'''

(** C1. For every four counters and every limit entry, [isRateLimited] is
    true exactly when one counter has reached its ceiling: tokens this
    minute against [tpm], tokens today against [tpd], requests this minute
    against [rpm], requests today against [rpd].  [isCurrentlyRateLimited]
    answers that test for the state left by the reset rule and the entry
    the catalog gives for its model.  A state with open windows whose
    [requestsUsedToday] equals [rpd] is reported as limited whatever the
    other counters are, 0 included. *)
Theorem isOverLimit_iff_any_ceiling_reached `{LocalCalendar} :
  (∀ usage l,
     isRateLimited usage (JSLimits l) = true ↔
     (u_tokensUsedThisMinute usage >= tpm l ∨
      u_tokensUsedToday usage >= tpd l ∨
      u_requestsUsedThisMinute usage >= rpm l ∨
      u_requestsUsedToday usage >= rpd l)) ∧
  (∀ now w st l,
     stored (snd (checkAndResetCounters now w)) = Some st →
     fst (getLimitsForModel (model st)) = JSLimits l →
     (fst (isCurrentlyRateLimited now w) = true ↔
      (tokensUsedThisMinute st >= tpm l ∨
       tokensUsedToday st >= tpd l ∨
       requestsUsedThisMinute st >= rpm l ∨
       requestsUsedToday st >= rpd l))) ∧
  (∀ now w st l,
     stored w = Some st →
     now < dayResetAt st →
     fst (getLimitsForModel (model st)) = JSLimits l →
     requestsUsedToday st = rpd l →
     fst (isCurrentlyRateLimited now w) = true).
Proof.
  assert (Hmgr : ∀ now w st l,
     stored (snd (checkAndResetCounters now w)) = Some st →
     fst (getLimitsForModel (model st)) = JSLimits l →
     (fst (isCurrentlyRateLimited now w) = true ↔
      (tokensUsedThisMinute st >= tpm l ∨
       tokensUsedToday st >= tpd l ∨
       requestsUsedThisMinute st >= rpm l ∨
       requestsUsedToday st >= rpd l))).
  { intros now w st l Hst Hl.
    rewrite (isCurrentlyRateLimited_run now w st Hst); simpl.
    rewrite Hl. apply (isRateLimited_iff (usage_of st) l). }
  split; [exact isRateLimited_iff|]. split; [exact Hmgr|].
  intros now w st l Hst Hday Hl Hreq.
  apply (Hmgr now w (reconciled now st) l).
  - apply checkAndResetCounters_stored; exact Hst.
  - exact Hl.
  - right; right; right. unfold reconciled; simpl.
    rewrite (proj2 (Z.leb_gt _ _) Hday). lia.
Qed.

(** Only [requestsUsedToday] is at its ceiling, 14400 for this model. *)
Lemma isOverLimit_iff_any_ceiling_reached_witness :
  isRateLimited (mkUsage 0 0 0 14400)
                (JSLimits (mkLimits 30 14400 6000 500000)) = true ∧
  fst (isCurrentlyRateLimited (H:=utcCalendar) 1000
         (worldOf (mkState "llama-3.3-70b-versatile" 0 0 0 14400
                           60000 86400000))) = true.
Proof.
  split.
  - apply (proj1 (isOverLimit_iff_any_ceiling_reached (H:=utcCalendar))).
    simpl. lia.
  - apply (proj2 (proj2 (isOverLimit_iff_any_ceiling_reached
                           (H:=utcCalendar)))
             1000 _ (mkState "llama-3.3-70b-versatile" 0 0 0 14400
                             60000 86400000)
             (mkLimits 30 14400 6000 500000)).
    + reflexivity.
    + simpl; lia.
    + vm_compute; reflexivity.
    + reflexivity.
Defined.

(** ** The catalog (C6) *)

Lemma getLimitsForModel_configured (model' : string) (l : ModelLimits) :
  MODEL_LIMITS !! model' = Some l →
  getLimitsForModel model' = (JSLimits l, []).
Proof.
  intros Hl. unfold getLimitsForModel, MODEL_LIMITS_at. rewrite Hl.
  reflexivity.
Qed.

Lemma getLimitsForModel_unknown (model' : string) :
  MODEL_LIMITS !! model' = None →
  model' ∉ Object_prototype →
  getLimitsForModel model' = (JSLimits defaultLimits, [ConsoleWarn model']).
Proof.
  intros Hl Hproto. unfold getLimitsForModel, MODEL_LIMITS_at. rewrite Hl.
  rewrite bool_decide_eq_false_2 by exact Hproto. reflexivity.
Qed.

Lemma getLimitsForModel_inherited (key : string) :
  key ∈ Object_prototype →
  getLimitsForModel key = (JSInherited key, []).
Proof.
  intros Hkey. unfold getLimitsForModel, MODEL_LIMITS_at.
  assert (Hown : MODEL_LIMITS !! key = None).
  { unfold Object_prototype in Hkey.
    repeat (apply elem_of_cons in Hkey as [-> | Hkey];
            [vm_compute; reflexivity|]).
    apply elem_of_nil in Hkey. destruct Hkey. }
  rewrite Hown, bool_decide_eq_true_2 by exact Hkey. reflexivity.
Qed.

'''

Work order
Nothing should appear in the answer except the lines above from the line with "minute against [tpm], tokens" through the line with "stored w = Some st →", both included, written out exactly.

Expected output
    minute against [tpm], tokens today against [tpd], requests this minute
    against [rpm], requests today against [rpd].  [isCurrentlyRateLimited]
    answers that test for the state left by the reset rule and the entry
    the catalog gives for its model.  A state with open windows whose
    [requestsUsedToday] equals [rpd] is reported as limited whatever the
    other counters are, 0 included. *)
Theorem isOverLimit_iff_any_ceiling_reached `{LocalCalendar} :
  (∀ usage l,
     isRateLimited usage (JSLimits l) = true ↔
     (u_tokensUsedThisMinute usage >= tpm l ∨
      u_tokensUsedToday usage >= tpd l ∨
      u_requestsUsedThisMinute usage >= rpm l ∨
      u_requestsUsedToday usage >= rpd l)) ∧
  (∀ now w st l,
     stored (snd (checkAndResetCounters now w)) = Some st →
     fst (getLimitsForModel (model st)) = JSLimits l →
     (fst (isCurrentlyRateLimited now w) = true ↔
      (tokensUsedThisMinute st >= tpm l ∨
       tokensUsedToday st >= tpd l ∨
       requestsUsedThisMinute st >= rpm l ∨
       requestsUsedToday st >= rpd l))) ∧
  (∀ now w st l,
     stored w = Some st →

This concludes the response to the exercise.